Alternatively, you can achieve the same results by using SerpApi which is a paid API with a free plan.

The difference is that there's no need to create the parser from scratch, maintain it, fgiure out how to bypass blocks from Google or other search engines, understanding how to scale it. Check out the playground.

Install SerpApi library:

pip install google-search-results

Example code to integrate:

from serpapi import GoogleSearch
import os, json


def serpapi_get_naver_organic_results():
    params = {
        # https://docs.python.org/3/library/os.html#os.getenv
        "api_key": os.getenv("API_KEY"), # your serpapi api key
        "engine": "naver",     # search engine (Google, Bing, DuckDuckGo..)
        "query": "Bruce Lee",  # search query
        "where": "web"         # organic results
    }

    search = GoogleSearch(params)
    results = search.get_dict()

    data = []

    for result in results["organic_results"]:
        data.append({
            "position": result["position"],
            "title": result["title"],
            "link": result["link"],
            "displayed_link": result["displayed_link"],
            "snippet": result["snippet"]
        })

    print(json.dumps(data, indent=2, ensure_ascii=False))

Let's see what is happening here

Import serpapi, os, json libraries
from serpapi import GoogleSearch
import os, json
Pass search parameters as a dictionary ({})
params = {
    "api_key": os.getenv("API_KEY"),
    "engine": "naver",                # search engine (Google, Bing, DuckDuckGo..)
    "query": "Bruce Lee",             # search query
    "where": "web"                    # filter to extract data from organic results
}
Data extraction

This is happening under the hood so you don't have to think about these two lines of code.

search = GoogleSearch(params) # data extraction
results = search.get_dict()   # structured JSON which is being called later
Create a list() to temporary store the data
data = []
Iterate and append() extracted data to a list() as a dictionary ({})
for result in results["organic_results"]:
    data.append({
        "position": result["position"],
        "title": result["title"],
        "link": result["link"],
        "displayed_link": result["displayed_link"],
        "snippet": result["snippet"]
    })
print(json.dumps(data, indent=2, ensure_ascii=False))
    
    
# ----------------
# part of the output
'''
[
  {
    "position": 1,
    "title": "Bruce Lee",
    "link": "https://brucelee.com/",
    "displayed_link": "brucelee.com",
    "snippet": "New Podcast Episode: #402 Flowing with Dustin Nguyen Watch + Listen to Episode “Your inspiration continues to guide us toward our personal liberation.” - Bruce Lee - More Podcast Episodes HBO Announces Order For Season 3 of Warrior!

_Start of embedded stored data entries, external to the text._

Lemma bht_saturate_range (taken : bool) (counter : Z) :
  0 <= counter <= 3 -> 0 <= Bht.saturate taken counter <= 3.
Proof. unfold Bht.saturate. destruct taken; lia. Qed.

(** One resolution, as seen through [counter_at] and [predict]. *)
Lemma bht_resolve_counter (b : Bht.t) (addr : Z) (taken : bool) :
  Bht.wf b ->
  exists counter b',
    Bht.counter_at b addr = Ok counter /\
    0 <= counter <= 3 /\
    Bht.resolve b addr taken = Ok b' /\
    Bht.counter_at b' addr = Ok (Bht.saturate taken counter) /\
    Bht.predict b' addr = Ok (Some (2 <=? Bht.saturate taken counter)) /\
    Bht.wf b'.
Proof.
  intros Hwf.
  destruct (bht_resolve_slot b addr taken Hwf)
    as (index & entry & Hindex & Hentry & Hrange & Hresolve).
  destruct Hwf as [Hne Hall].
  pose proof (lookup_lt_Some _ _ _ Hentry) as Hlt.
  eexists (Bht.sat_counter entry), _.
  split; [by unfold Bht.counter_at; rewrite Hindex; simpl; rewrite Hentry |].
  split; [done |]. split; [exact Hresolve |].
  assert (forall a, Bht._index
            {| Bht.contents :=
                 <[index := {| Bht.valid := true;
                               Bht.sat_counter :=
                                 Bht.saturate taken (Bht.sat_counter entry)
                            |}]> (Bht.contents b) |} a
          = Bht._index b a) as Hsame.
  { intros a. apply bht_index_same_length. simpl. apply length_insert. }
  repeat split.
  - unfold Bht.counter_at. rewrite Hsame, Hindex. simpl.
    by rewrite list_lookup_insert_eq.
  - unfold Bht.predict. rewrite Hsame, Hindex. simpl.
    by rewrite list_lookup_insert_eq.
  - simpl. intros E. apply (f_equal length) in E.
    rewrite length_insert in E. simpl in E. lia.
  - simpl. apply Forall_insert; [done |]. simpl.
    by apply bht_saturate_range.
Qed.

Lemma bht_valid_at_resolve (b : Bht.t) (index j : nat) (entry : Bht.Entry) :
  (index < length (Bht.contents b))%nat ->
  Bht.valid entry = true ->
  Bht.valid_at {| Bht.contents := <[index := entry]> (Bht.contents b) |} j
    = true <->
  Bht.valid_at b j = true \/ j = index.
Proof.
  intros Hlt Hvalid. unfold Bht.valid_at. simpl.
  destruct (decide (index = j)) as [<- | Hneq].
  - rewrite list_lookup_insert_eq by done. rewrite Hvalid.
    split; [by right | done].
  - rewrite list_lookup_insert_ne by done.
    split; [by left | by intros [Hj | ->]].
Qed.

WARRIOR Seasons 1 & 2 Streaming Now on HBO & HBO Max “Warrior is still the best show you’re"
  }
  # other results..
]
'''

If you need more information about the plans, it was explained earlier by SerpApi team member Justin O'Hara in his breakdown of SerpApi’s subscriptions blog post (information is the same except you don't have to login to the SerpApi website).